Overview of Thyroid Nodule Workup
Thyroid nodule assessment begins with a thorough patient history and physical exam. When taking the patient history, the physician should aim to identify risk factors for thyroid malignancy, such as age less than 20, age greater than 70, male sex, history of childhood head and neck radiation, family history of thyroid cancer, or family history of hereditary syndromes involving the thyroid (MEN2, Cowden syndrome, FAP, etc.).5 On physical exam, findings such as a firm and immobile nodule are suggestive of malignancy, while findings of hoarseness or dysphagia suggest mass effect or invasive disease.1 A thyroid ultrasound should be performed on all patients with a suspected thyroid nodule or goiter. Nodule size, composition and other ultrasound findings then determine management as outlined by the ATA or TI-RADS guidelines.4 Management can range from clinical observation to ultrasound surveillance or fine needle aspiration (FNA).
ATA Guidelines
The ATA guidelines are all-encompassing, from the initial evaluation of thyroid nodules to the treatment of thyroid cancers.5 This review will focus on the ATA’s recommendations for initial ultrasound evaluation and decision to perform fine needle aspiration. The ATA guidelines places nodules into risk “patterns” based on ultrasound features and recommends biopsy based on pattern and size. Nodules are assessed for their composition, echogenicity, margins, and the presence or absence of additional features such as microcalcifications. The combination of these ultrasound findings then determines placement into one of five patterns regarding risk of malignancy: High suspicion, intermediate suspicion, low suspicion, very low suspicion, or benign.5 Features such as microcalcifications, irregular margins, and a shape that is taller-than-wide in the transverse plane are more associated with thyroid cancer, therefore, a nodule which exhibit these features will place it in a pattern which is at higher suspicion for malignancy.5 Conversely, a nodule which is hyperechoic, partially cystic, or spongiform, is often placed in a pattern which is less suspicions for malignancy.5 FNA is recommended if any dimension of the nodule exceeds the size cutoff per pattern. A summary of the sonographic patterns and their ultrasound features are listed in Table 1.
Table 1.
Summary of the Sonographic Patterns and Their Ultrasound Features
Adapted from the 2015 ATA guidelines.
| Sonographic Pattern | Ultrasound Features | FNA Threshold |
|---|---|---|
| High Suspicion | Solid hypoechoic nodule or solid hypoechoic component of a part cystic nodule with any of the following:
|
≥ 1 cm |
| Intermediate Suspicion | Hypoechoic solid nodule with smooth margins without:
|
≥ 1 cm |
| Low Suspicion | Isoechoic or hyperechoic solid nodule, or part cystic nodule with eccentric solid component without:
|
≥ 1.5 cm |
| Very Low Suspicion | Spongiform or part cystic nodules without any sonographic features described in the low, intermediate, or high suspicion patterns. | Observation - vs - FNA ≥ 2 cm |
| Benign | Purely cystic nodules (no solid component). | No Biopsy |
Thyroid Imaging Reporting & Data System (TI-RADS)

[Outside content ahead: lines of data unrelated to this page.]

(** * Forge adapters of [autoupdate_app_sources/rest_api.py]

    A shallow embedding of the GitHub, GitLab, Gitea/Forgejo and
    download-page adapters.  Python strings are [string]s, decoded JSON
    documents are values of [json], exceptions are values of [exception],
    and every method runs in the monad [Net], which threads the log of the
    HTTP requests sent so far and reads the answers of the transport. *)

From Stdlib Require Import ZArith List Bool Ascii String Lia.
From Stdlib Require Import Numbers.DecimalString.
Import ListNotations.

Set Warnings "-register-all".

Open Scope list_scope.
Open Scope string_scope.

(** ** Python [str] methods *)

Module Str.
(** [c in chars] for a character [c]. *)
Fixpoint mem (c : ascii) (chars : string) : bool :=
  match chars with
  | EmptyString => false
  | String d chars' => Ascii.eqb c d || mem c chars'
  end.

(** [s.lstrip(chars)] *)
Fixpoint lstrip (chars s : string) : string :=
  match s with
  | EmptyString => EmptyString
  | String c s' => if mem c chars then lstrip chars s' else s
  end.

(** [s.rstrip(chars)] *)
Fixpoint rstrip (chars s : string) : string :=
  match s with
  | EmptyString => EmptyString
  | String c s' =>
      match rstrip chars s' with
      | EmptyString => if mem c chars then EmptyString else String c EmptyString
      | r => String c r
      end
  end.

(** [s.strip(chars)] *)
Definition strip (chars s : string) : string := lstrip chars (rstrip chars s).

TI-RADS was developed by the American College of Radiology with the intent to “identify most clinically significant malignancies while reducing the number of biopsies performed on benign nodules.”4 The system also includes a lexicon of standardized terminology for describing thyroid nodules and provides a structured method for nodule evaluation to improve reporting in clinical practice.

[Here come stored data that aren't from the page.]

Lemma forallb_emplace (P : Entry -> bool) (nm : string) (e : Entry)
    (es : PathMap.t Entry) :
  forallb (fun kv => P (snd kv)) es = true -> P e = true ->
  forallb (fun kv => P (snd kv)) (fst (PathMap.emplace nm e es)) = true.
Proof.
  intros Hes He. unfold PathMap.emplace.
  destruct (PathMap.find nm es); simpl; [done|].
  by apply forallb_insertSorted.
Qed.

Lemma forallb_erase (P : Entry -> bool) (nm : string)
    (es : PathMap.t Entry) :
  forallb (fun kv => P (snd kv)) es = true ->
  forallb (fun kv => P (snd kv)) (PathMap.erase nm es) = true.
Proof.
  intros Hes. induction es as [|[k w] es IH]; simpl in *; [done|].
  apply andb_true_iff in Hes as [H1 H2].
  destruct (String.eqb k nm); simpl; rewrite ?H1; auto.
Qed.

(** A new entry for the freshly numbered child [n], which has overlay
    data. *)
Lemma dirCovered_new_entry ov (d : Dir) (nm : string) (m : Z) (n : Z)
    (now : timespec) :
  dirCovered ov d = true -> is_Some (ov !! n) ->
  dirCovered ov
    (Dir.setChangeTimes now
       (Dir.setEntries
          (PathMap.assign nm (Entry.setInode n (EntryOfNumber m n))
             (fst (PathMap.emplace nm (EntryOfNumber m n) (entries d))))
          d)) = true.
Proof.
  intros Hd Hn. unfold dirCovered. simpl.
  assert (He : forall e, inodeNumber_ e = Some n -> entryCovered ov e = true).
  { intros e He. unfold entryCovered. rewrite He.
    apply orb_true_iff. right. by apply bool_decide_eq_true. }
  apply (forallb_assign (entryCovered ov)); [|by apply He].
  apply (forallb_emplace (entryCovered ov)); [done|by apply He].
Qed.

Lemma consistent_putFile tbl ov x l m :
  consistent (tbl, ov) -> consistent (<[x := FileInode l m]> tbl, ov).
Proof.
  intros [Hm Hd]. split; [|done]. simpl. intros p l' d' Hp.
  destruct (decide (x = p)) as [<-|Hne].
  - rewrite lookup_insert_eq in Hp. discriminate.
  - rewrite lookup_insert_ne in Hp by done. by eapply Hm.
Qed.

Lemma consistent_overlayFile tbl ov x data :
  consistent (tbl, ov) -> consistent (tbl, <[x := OverlayFile data]> ov).
Proof.
  intros [Hm Hd]. simpl in *.
  pose proof (grows_insert ov x (OverlayFile data)) as Hg.
  split; simpl.
  - intros p l' d' Hp. eapply dirCovered_grows; [done|]. by eapply Hm.
  - intros p d' Hp. destruct (decide (x = p)) as [<-|Hne].
    + rewrite lookup_insert_eq in Hp. discriminate.
    + rewrite lookup_insert_ne in Hp by done.
      eapply dirCovered_grows; [done|]. by eapply Hd.
Qed.

Lemma crashSafe_extend (st0 st st' : Mount) (o o' : Outcome unit)
    (new : list (gmap Z InodeObject * gmap Z OverlayData)) :
  crashSafe st0 o st ->
  history st' = new ++ history st ->
  Forall consistent new ->
  consistent (inodes st', overlay st') ->
  grows (overlay st) (overlay st') ->
  crashSafe st0 o' st'.
Proof.
  intros H0 Hh Hf Hc Hg. eapply crashSafe_trans; [exact H0|].
  exists new. done.
Qed.

Lemma grows_refl ov : grows ov ov.
Proof. by intros c. Qed.

Lemma grows_trans ov1 ov2 ov3 : grows ov1 ov2 -> grows ov2 ov3 -> grows ov1 ov3.
Proof. intros H1 H2 c Hc. by apply H2, H1. Qed.

Lemma mkdir_crashSafe (this : Z) (nm : string) (mode : Z) (st : Mount) :
  consistent (inodes st, overlay st) ->
  wp (mkdir this nm mode) (fun _ st' => crashSafe st (Ok tt) st') st.
Proof.
  intros Hc. unfold mkdir. wp_step.
  eapply wp_consequence; [by apply materialize_crashSafe|].
  cbv beta. intros o stm Hsafe.
  assert (Hcm : consistent (inodes stm, overlay stm))
    by (destruct Hsafe as (? & _ & _ & ? & _); done).
  assert (Hbase : forall o' st', history st' = history stm ->
            inodes st' = inodes stm -> overlay st' = overlay stm ->
            crashSafe st o' st').
  { intros o' st' Hh Hi Ho. eapply (crashSafe_extend st stm st' o o' []);
      [done|done|constructor|by rewrite Hi, Ho|rewrite Ho; apply grows_refl]. }
  destruct o as [[]|ex|w]; [|by apply Hbase..].
  wp_step. wp_step.
  destruct (inodes stm !! this) as [[l dm|]|] eqn:Hdm; [|by apply Hbase..].
  wp_step. unfold wp at 1. unfold getPath. cbn [fst snd].
  destruct (getPathFrom _ _ _) as [[path|]|ex|w]; [|by apply Hbase..].
  destruct (PathMap.find nm (entries dm)) eqn:Hfind;
    [wp_step; by apply Hbase|].
  unfold invalidateFuseCacheIfRequired.
  repeat (wp_step; simpl_mount; rewrite ?Hdm, ?lookup_insert_eq;
          rewrite ?snd_emplace, ?Hfind; cbn [negb]; cbv beta iota).
  set (n := nextInodeNumber stm).
  set (now := clock (config stm) (clockReads stm)).
  set (emptyDir := {| entries := []; timeStamps := setAll now;
                      treeHash := None |}).
  set (ov1 := <[n := OverlayDir (persist emptyDir)]> (overlay stm)).
  set (d1 := Dir.setChangeTimes now _).
  set (tbl1 := <[this := TreeInode l d1]> (inodes stm)).
  set (tbl2 := <[n := TreeInode _ emptyDir]> tbl1).
  set (ov2 := <[this := OverlayDir (persist d1)]> ov1).
  assert (C1 : consistent (inodes stm, ov1))
    by (by apply consistent_save).
  assert (Hd1 : dirCovered ov1 d1 = true).
  { apply dirCovered_new_entry.
    - exact (proj1 C1 this l dm Hdm).
    - unfold ov1. rewrite lookup_insert_eq. by eexists. }
  assert (C2 : consistent (tbl1, ov1)) by (by apply consistent_put).
  assert (C3 : consistent (tbl2, ov1)) by (by apply consistent_put).
  assert (C4 : consistent (tbl2, ov2)) by (by apply consistent_save).
  assert (Hfinal : forall o' st', history st' =
              [(tbl2, ov2); (tbl2, ov1); (tbl1, ov1); (inodes stm, ov1)]
              ++ history stm ->
            inodes st' = tbl2 -> overlay st' = ov2 ->
            crashSafe st o' st').
  { intros o' st' Hh Hi Ho. eapply (crashSafe_extend st stm st' _ o');
      [exact Hsafe|exact Hh| |by rewrite Hi, Ho|].
    - repeat (constructor; [done|]). constructor.
    - rewrite Ho. eapply grows_trans; apply grows_insert. }
  destruct (isFuseRequest (config stm)).
  all: repeat (wp_step; simpl_mount; cbv beta iota).
  all: try destruct (hasFuseChannel (config stm)); simpl_mount.
  all: by apply Hfinal.
Qed.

TI-RADS is a point-based system organized into five categories which are to be evaluated by ultrasound: Composition, echogenicity, shape, margin, and echogenic foci. A single best descriptor is chosen for the first four categories, and all applicable descriptors are chosen for the final category (echogenic foci). Each descriptor is associated with a specific number of points based on its risk of malignancy.

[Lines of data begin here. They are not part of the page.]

(** * quick-scraper: the Blinkit scrape-and-extract pipeline

    A shallow embedding of the pure core of [backend/blinkit]:
    quantity normalisation and the tolerance match, term-token matching,
    CSV serialisation, sponsorship detection and product extraction over
    the intercepted JSON payload, the location setter's retry loop and the
    batch orchestrator's validation, expansion and filter pipeline.

    Conventions of the model:
    - a JavaScript string is a [string]: a sequence of code units, each below
      256 (the Latin-1 range, closed under [toLowerCase] and [trim]);
    - a JavaScript number is an element of a type with the operations the
      code applies to it ([JsNumber]); the instance [double] is IEEE 754
      binary64 arithmetic, every operation rounding its exact result to the
      nearest double;
    - a parsed JSON value is a tree ([json]); an object is the list of its
      entries, a property read returns [None] for [undefined];
    - a call that can throw returns a [result]. *)

From Stdlib Require Import String Ascii List Bool Arith NArith ZArith QArith Qabs Qpower Lia Lqa
  DecimalString.
Import ListNotations.
Local Close Scope Q_scope.
Local Open Scope nat_scope.
Local Open Scope bool_scope.
Local Open Scope list_scope.
Local Open Scope string_scope.

Set Implicit Arguments.

(** ** Characters and strings *)

Definition code (c : ascii) : N := N_of_ascii c.

Definition between (lo hi : N) (c : ascii) : bool :=
  (N.leb lo (code c) && N.leb (code c) hi)%bool.

(** The double quote, code unit 34. *)
Definition dquote : ascii := Ascii false true false false false true false false.
(** Line feed, code unit 10. *)
Definition newline : ascii := Ascii false true false true false false false false.
(** Carriage return, code unit 13. *)
Definition carriageReturn : ascii := Ascii true false true true false false false false.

Points are then summed to classify nodules into one of five TI-RADS “levels.” Zero points is TI-RADS level 1 or TR1 (benign), 2 points is TR2 (not suspicious), 3 points is TR3 (mildly suspicious), 4–6 points is TR4 (moderately suspicious), and ≥7 points is TR5 (highly suspicious).4
A summary of the point system is provided in Table 2. Suggestions for management, which include no further workup, serial ultrasound surveillance or FNA, are provided according to the TI-RADS level and nodule size.4 A summary of these recommendations are provided in Table 3.
Table 2.
A Summary of the American College of Radiology TI-RADS Point System.
Adapted from the ACR TI-RADS guidelines.
| Composition (Choose 1) | Echogenicity (Choose 1) | Shape (Choose 1) | Margin (Choose 1) | Echogenic Foci (Choose all that apply) | |||||
|---|---|---|---|---|---|---|---|---|---|
|
| |||||||||
| Points | Points | Points | Points | Points | |||||
| Cystic | 0 | Anechoic | 0 | Wider-than-tall | 0 | Smooth | 0 | None | 0 |
|
| |||||||||
| Spongiform | 0 | Hyperechoic | 1 | Taller-than-wide | 3 | Ill-defined | 0 | Large Comet-tail Artifacts | 0 |
|
| |||||||||
| Mixed Cystic & Solid | 1 | Isoechoic | 1 | Lobulated | 2 | Macrocalcifications | 1 | ||
|
|
|
||||||||
| Solid | 2 | Hypoechoic | 2 | Extra-thyroidal extension (ETE) | 3 | Peripheral or Rim Calcifications | 2 | ||
|
|
|
||||||||
| Very Hypoechoic | 3 | Punctate Echogenic Foci | 3 | ||||||
Table 3.
American College of Radiology TI-RADS Management Recommendations from Point System.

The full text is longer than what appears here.